The task: Your reply should repeat, exactly, the line containing "udp_mtu : Z" and the rest of the material after it.

Data listing:
---*---

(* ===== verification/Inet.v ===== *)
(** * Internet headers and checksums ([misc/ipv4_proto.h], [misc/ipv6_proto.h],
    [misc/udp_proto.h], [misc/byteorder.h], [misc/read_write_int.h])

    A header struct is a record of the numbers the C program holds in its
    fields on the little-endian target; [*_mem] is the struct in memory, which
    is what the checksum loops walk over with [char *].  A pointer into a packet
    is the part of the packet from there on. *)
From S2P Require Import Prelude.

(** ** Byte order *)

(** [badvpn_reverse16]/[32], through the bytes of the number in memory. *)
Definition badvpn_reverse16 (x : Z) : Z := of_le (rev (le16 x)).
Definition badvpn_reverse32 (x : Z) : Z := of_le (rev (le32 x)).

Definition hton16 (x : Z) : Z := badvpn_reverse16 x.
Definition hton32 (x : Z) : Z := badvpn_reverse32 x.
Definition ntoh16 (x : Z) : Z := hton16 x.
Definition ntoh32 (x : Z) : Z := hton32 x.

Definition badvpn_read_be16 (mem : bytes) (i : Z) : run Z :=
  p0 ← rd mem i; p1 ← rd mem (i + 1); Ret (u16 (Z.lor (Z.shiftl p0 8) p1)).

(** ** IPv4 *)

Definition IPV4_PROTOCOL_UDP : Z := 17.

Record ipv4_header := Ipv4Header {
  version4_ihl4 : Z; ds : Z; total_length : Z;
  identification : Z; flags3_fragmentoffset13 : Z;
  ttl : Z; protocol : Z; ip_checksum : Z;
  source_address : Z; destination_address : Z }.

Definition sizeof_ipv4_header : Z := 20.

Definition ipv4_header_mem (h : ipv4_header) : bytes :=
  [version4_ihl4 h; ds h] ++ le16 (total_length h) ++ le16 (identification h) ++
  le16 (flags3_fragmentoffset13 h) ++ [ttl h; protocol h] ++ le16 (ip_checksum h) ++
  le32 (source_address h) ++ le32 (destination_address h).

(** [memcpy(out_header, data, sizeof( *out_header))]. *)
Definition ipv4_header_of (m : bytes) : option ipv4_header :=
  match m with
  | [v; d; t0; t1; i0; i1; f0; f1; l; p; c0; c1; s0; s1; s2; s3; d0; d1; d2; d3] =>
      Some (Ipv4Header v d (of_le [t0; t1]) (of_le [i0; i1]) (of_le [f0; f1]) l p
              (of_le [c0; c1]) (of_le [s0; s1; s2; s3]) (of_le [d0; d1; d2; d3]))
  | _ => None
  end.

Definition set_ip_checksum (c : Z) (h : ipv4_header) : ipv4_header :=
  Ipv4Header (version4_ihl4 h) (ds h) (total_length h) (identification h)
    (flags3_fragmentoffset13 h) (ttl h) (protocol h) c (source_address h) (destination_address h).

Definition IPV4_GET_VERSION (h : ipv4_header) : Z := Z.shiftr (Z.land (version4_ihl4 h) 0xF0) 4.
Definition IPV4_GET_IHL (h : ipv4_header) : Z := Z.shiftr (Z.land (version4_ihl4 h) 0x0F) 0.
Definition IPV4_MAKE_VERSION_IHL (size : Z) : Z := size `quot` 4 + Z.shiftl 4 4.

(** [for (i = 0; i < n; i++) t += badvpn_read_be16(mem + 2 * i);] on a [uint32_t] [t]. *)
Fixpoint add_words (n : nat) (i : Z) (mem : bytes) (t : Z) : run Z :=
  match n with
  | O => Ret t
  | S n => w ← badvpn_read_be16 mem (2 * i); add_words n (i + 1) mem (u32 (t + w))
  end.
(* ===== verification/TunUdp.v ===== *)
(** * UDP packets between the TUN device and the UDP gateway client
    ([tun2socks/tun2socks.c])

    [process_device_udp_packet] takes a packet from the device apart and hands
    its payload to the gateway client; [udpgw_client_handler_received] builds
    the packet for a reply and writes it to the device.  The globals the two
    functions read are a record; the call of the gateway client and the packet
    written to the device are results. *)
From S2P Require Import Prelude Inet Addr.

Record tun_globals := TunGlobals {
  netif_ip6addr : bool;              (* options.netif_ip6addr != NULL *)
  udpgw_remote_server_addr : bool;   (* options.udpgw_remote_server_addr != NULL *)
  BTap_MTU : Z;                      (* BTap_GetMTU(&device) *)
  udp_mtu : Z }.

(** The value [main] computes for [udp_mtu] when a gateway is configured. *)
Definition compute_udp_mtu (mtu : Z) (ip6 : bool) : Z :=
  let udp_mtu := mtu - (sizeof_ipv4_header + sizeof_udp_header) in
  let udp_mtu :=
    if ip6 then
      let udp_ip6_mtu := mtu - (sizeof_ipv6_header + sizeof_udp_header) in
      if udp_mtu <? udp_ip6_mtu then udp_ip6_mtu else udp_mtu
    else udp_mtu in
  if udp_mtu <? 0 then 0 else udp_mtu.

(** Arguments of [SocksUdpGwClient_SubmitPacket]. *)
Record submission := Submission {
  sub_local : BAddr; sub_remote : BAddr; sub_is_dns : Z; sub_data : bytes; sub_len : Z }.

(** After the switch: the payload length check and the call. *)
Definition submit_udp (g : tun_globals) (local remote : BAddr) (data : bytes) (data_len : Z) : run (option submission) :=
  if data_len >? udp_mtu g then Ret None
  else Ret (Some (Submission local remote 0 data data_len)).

---*---

Result:
  udp_mtu : Z }.

(** The value [main] computes for [udp_mtu] when a gateway is configured. *)
Definition compute_udp_mtu (mtu : Z) (ip6 : bool) : Z :=
  let udp_mtu := mtu - (sizeof_ipv4_header + sizeof_udp_header) in
  let udp_mtu :=
    if ip6 then
      let udp_ip6_mtu := mtu - (sizeof_ipv6_header + sizeof_udp_header) in
      if udp_mtu <? udp_ip6_mtu then udp_ip6_mtu else udp_mtu
    else udp_mtu in
  if udp_mtu <? 0 then 0 else udp_mtu.

(** Arguments of [SocksUdpGwClient_SubmitPacket]. *)
Record submission := Submission {
  sub_local : BAddr; sub_remote : BAddr; sub_is_dns : Z; sub_data : bytes; sub_len : Z }.

(** After the switch: the payload length check and the call. *)
Definition submit_udp (g : tun_globals) (local remote : BAddr) (data : bytes) (data_len : Z) : run (option submission) :=
  if data_len >? udp_mtu g then Ret None
  else Ret (Some (Submission local remote 0 data data_len)).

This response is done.